### Brief
Copy out exactly the stretch of the listing below that begins at the line containing "in_u 64 (lock_time" and ends at the line containing "Definition entry_wf (e", and copy nothing outside it.

### Available records
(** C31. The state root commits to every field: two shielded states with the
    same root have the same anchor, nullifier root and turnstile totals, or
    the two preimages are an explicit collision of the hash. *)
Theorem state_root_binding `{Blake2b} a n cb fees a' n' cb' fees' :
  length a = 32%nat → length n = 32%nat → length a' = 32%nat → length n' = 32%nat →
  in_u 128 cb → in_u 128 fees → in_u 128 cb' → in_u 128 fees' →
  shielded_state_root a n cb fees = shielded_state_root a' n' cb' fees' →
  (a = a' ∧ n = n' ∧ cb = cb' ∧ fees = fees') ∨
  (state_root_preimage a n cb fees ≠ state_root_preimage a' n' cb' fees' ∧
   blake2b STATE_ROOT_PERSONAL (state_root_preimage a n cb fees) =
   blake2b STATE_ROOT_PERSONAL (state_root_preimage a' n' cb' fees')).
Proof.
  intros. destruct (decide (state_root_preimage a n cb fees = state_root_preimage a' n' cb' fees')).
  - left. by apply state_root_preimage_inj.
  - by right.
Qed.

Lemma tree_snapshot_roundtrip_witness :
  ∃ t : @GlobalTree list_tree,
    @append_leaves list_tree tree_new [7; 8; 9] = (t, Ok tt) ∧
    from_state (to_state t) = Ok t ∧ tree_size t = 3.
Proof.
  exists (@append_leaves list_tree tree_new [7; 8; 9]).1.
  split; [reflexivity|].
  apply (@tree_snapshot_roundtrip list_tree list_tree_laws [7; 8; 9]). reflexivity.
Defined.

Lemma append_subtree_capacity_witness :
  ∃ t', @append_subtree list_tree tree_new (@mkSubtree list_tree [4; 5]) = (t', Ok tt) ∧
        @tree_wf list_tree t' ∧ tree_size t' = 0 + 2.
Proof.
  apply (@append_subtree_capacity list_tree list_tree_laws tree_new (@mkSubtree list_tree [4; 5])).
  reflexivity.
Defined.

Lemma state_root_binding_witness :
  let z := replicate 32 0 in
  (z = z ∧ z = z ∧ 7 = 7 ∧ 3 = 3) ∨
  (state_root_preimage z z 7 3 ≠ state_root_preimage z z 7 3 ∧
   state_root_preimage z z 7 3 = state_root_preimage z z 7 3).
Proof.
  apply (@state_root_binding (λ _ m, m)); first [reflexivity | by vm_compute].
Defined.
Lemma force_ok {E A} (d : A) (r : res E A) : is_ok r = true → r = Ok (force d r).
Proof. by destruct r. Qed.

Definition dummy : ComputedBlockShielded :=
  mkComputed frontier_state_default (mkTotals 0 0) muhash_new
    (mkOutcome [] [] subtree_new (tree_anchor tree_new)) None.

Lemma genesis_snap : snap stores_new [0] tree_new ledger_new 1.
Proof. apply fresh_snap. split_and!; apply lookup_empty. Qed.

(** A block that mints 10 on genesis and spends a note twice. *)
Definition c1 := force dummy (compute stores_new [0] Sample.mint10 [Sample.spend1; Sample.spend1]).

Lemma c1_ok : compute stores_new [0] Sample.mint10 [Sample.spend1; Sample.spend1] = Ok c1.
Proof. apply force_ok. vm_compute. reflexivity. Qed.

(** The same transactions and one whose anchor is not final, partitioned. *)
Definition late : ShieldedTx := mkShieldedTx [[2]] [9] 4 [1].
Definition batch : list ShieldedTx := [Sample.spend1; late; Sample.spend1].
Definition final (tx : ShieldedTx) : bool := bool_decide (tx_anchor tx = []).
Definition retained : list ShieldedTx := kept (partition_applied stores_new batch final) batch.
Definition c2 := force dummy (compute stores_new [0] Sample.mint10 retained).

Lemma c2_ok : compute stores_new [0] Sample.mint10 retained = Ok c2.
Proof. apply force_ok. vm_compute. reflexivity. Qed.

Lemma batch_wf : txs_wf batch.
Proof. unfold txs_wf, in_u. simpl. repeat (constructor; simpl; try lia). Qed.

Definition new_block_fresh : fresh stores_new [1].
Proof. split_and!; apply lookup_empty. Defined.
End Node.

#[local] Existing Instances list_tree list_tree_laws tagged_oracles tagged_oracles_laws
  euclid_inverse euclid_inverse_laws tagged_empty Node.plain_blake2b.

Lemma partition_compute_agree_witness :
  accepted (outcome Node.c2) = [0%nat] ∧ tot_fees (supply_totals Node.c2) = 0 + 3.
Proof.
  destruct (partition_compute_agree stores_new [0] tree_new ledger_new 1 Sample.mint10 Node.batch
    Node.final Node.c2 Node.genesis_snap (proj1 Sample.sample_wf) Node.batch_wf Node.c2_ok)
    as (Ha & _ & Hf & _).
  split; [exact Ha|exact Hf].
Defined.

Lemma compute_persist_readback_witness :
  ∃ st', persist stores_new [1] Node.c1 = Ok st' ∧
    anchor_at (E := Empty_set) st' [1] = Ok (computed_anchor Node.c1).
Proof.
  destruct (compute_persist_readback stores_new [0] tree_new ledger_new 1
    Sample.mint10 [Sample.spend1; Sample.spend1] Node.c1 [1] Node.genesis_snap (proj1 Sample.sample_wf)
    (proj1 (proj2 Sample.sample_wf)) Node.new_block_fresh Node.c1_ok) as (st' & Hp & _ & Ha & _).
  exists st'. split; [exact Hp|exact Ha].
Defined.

---

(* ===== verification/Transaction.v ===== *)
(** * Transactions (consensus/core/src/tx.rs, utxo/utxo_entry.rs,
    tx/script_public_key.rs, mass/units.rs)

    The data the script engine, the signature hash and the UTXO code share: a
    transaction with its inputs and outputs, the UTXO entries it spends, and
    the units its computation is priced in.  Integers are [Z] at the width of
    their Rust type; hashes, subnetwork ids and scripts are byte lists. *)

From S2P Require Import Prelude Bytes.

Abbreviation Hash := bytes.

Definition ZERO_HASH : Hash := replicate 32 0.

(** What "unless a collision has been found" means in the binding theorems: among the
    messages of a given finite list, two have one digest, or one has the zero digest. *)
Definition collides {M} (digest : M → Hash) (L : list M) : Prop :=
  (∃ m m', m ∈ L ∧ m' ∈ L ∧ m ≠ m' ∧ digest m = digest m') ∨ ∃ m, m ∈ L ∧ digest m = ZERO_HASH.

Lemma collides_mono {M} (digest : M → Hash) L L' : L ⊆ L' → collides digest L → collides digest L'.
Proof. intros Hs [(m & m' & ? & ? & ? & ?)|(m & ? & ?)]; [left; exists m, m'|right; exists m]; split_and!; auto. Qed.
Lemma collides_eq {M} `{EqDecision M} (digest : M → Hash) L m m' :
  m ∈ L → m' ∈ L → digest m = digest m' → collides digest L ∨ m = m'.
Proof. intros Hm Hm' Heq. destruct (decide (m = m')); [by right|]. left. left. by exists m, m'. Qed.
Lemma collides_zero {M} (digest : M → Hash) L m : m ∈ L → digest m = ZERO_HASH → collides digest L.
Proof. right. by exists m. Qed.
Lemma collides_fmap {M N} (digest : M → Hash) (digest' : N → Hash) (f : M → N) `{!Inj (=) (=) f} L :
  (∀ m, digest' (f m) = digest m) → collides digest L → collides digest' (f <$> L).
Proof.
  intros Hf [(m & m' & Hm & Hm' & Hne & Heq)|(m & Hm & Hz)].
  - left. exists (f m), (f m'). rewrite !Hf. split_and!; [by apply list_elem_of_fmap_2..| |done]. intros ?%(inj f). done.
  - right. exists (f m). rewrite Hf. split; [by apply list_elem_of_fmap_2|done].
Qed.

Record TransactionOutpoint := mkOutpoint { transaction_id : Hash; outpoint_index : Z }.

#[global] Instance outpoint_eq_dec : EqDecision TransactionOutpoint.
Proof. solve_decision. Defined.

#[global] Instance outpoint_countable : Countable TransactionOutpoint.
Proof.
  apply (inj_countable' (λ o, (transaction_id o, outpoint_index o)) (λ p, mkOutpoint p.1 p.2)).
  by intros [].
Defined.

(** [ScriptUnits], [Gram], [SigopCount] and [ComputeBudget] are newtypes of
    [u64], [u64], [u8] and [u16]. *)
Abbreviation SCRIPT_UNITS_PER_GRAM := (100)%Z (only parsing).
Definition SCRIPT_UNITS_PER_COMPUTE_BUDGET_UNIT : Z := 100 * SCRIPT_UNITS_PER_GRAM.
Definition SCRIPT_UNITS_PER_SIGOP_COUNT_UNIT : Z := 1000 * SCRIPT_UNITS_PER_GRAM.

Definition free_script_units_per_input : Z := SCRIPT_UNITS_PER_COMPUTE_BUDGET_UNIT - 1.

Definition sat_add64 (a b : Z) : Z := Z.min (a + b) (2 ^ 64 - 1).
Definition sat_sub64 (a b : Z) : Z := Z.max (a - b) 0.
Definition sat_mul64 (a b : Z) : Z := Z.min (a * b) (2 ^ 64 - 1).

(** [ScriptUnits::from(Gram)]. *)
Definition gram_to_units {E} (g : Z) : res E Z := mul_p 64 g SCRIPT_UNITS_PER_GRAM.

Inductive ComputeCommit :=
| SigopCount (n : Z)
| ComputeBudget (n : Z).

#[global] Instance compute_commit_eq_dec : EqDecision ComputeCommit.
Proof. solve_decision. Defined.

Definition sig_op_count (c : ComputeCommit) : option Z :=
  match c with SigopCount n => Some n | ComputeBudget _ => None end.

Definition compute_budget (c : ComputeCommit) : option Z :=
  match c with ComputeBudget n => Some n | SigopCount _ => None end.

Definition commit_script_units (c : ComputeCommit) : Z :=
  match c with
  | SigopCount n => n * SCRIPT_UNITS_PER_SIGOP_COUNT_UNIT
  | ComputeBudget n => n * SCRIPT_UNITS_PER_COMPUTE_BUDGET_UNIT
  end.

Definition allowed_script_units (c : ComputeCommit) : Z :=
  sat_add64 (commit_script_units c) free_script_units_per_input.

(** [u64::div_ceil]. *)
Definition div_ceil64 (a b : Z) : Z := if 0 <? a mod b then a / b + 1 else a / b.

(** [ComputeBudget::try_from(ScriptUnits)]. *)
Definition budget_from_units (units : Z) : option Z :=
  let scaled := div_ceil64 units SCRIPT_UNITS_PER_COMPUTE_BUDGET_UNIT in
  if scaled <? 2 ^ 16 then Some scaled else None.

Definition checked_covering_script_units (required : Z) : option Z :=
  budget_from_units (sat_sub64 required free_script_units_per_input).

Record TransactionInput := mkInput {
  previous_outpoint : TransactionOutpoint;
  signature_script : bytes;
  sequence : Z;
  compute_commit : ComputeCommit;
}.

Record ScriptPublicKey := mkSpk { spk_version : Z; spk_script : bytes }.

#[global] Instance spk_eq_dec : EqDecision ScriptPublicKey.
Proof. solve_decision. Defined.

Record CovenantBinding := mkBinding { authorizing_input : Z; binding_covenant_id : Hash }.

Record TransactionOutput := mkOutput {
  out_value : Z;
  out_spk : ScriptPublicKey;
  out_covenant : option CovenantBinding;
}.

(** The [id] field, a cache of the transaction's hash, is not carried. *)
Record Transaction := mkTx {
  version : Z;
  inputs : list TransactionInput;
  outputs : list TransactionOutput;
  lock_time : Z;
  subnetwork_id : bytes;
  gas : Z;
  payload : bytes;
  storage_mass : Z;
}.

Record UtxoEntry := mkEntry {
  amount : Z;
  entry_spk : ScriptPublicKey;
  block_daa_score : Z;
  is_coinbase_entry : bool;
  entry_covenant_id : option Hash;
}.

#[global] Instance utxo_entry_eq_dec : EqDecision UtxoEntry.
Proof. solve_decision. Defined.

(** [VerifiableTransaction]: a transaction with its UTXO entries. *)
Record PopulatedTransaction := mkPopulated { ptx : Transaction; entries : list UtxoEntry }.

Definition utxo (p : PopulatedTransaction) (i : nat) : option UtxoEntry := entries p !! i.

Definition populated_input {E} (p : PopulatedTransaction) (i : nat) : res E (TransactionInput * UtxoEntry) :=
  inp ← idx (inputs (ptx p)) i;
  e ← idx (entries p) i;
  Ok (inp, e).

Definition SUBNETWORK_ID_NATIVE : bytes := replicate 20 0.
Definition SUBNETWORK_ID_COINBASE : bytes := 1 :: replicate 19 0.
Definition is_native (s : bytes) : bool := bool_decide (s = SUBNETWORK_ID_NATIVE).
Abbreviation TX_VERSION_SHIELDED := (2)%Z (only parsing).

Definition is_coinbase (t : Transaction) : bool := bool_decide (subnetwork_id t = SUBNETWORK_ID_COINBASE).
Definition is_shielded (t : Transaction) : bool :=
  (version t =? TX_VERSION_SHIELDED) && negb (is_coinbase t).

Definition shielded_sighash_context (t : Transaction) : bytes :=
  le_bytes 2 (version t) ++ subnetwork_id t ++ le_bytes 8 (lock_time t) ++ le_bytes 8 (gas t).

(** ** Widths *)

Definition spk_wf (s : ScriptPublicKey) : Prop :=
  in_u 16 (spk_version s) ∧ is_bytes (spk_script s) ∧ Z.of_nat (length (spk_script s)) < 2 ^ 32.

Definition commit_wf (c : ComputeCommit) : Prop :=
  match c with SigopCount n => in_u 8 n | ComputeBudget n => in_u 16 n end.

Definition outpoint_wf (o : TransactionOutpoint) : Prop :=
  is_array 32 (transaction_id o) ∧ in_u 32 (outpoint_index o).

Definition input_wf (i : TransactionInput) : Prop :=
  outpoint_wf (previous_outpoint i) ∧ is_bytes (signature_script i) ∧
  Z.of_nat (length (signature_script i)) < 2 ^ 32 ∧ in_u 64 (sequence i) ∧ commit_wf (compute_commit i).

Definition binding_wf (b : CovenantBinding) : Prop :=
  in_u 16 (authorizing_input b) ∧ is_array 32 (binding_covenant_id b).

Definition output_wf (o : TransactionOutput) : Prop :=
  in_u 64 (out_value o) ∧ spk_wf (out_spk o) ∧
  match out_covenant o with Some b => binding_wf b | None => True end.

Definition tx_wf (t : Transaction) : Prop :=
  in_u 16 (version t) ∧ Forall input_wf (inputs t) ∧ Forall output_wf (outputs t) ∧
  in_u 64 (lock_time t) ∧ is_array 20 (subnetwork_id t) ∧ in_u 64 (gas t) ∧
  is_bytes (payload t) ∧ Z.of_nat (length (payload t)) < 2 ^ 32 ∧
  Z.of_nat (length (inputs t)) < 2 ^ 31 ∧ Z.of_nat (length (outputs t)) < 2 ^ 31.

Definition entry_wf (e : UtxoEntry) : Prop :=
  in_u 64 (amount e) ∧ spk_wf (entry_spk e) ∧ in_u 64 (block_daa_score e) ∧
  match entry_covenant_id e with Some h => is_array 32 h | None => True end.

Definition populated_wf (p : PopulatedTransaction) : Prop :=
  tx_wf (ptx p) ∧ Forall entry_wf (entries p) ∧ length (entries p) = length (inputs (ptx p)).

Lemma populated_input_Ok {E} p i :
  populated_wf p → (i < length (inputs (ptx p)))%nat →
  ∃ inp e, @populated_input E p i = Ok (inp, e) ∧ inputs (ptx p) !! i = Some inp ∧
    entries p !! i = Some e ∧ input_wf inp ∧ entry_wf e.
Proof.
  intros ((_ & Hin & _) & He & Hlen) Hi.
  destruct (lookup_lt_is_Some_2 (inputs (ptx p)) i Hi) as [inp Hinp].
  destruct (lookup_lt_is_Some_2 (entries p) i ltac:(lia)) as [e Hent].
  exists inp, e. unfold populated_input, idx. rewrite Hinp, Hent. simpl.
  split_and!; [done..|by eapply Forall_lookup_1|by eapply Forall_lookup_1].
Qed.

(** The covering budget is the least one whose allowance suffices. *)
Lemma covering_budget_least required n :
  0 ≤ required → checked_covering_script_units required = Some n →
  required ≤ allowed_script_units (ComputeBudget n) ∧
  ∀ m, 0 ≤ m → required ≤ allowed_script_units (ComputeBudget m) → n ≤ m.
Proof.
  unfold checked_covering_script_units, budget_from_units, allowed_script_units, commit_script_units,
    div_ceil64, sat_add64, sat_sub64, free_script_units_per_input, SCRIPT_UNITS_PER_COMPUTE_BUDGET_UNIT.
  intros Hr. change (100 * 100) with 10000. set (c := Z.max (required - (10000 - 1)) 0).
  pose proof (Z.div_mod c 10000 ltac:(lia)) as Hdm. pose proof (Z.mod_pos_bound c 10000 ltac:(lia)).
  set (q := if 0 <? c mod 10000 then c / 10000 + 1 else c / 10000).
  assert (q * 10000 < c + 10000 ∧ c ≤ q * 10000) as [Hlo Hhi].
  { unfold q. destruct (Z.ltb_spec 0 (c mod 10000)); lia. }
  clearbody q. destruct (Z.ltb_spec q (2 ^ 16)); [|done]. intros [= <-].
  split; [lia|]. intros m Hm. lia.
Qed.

### Task result
  in_u 64 (lock_time t) ∧ is_array 20 (subnetwork_id t) ∧ in_u 64 (gas t) ∧
  is_bytes (payload t) ∧ Z.of_nat (length (payload t)) < 2 ^ 32 ∧
  Z.of_nat (length (inputs t)) < 2 ^ 31 ∧ Z.of_nat (length (outputs t)) < 2 ^ 31.

Definition entry_wf (e : UtxoEntry) : Prop :=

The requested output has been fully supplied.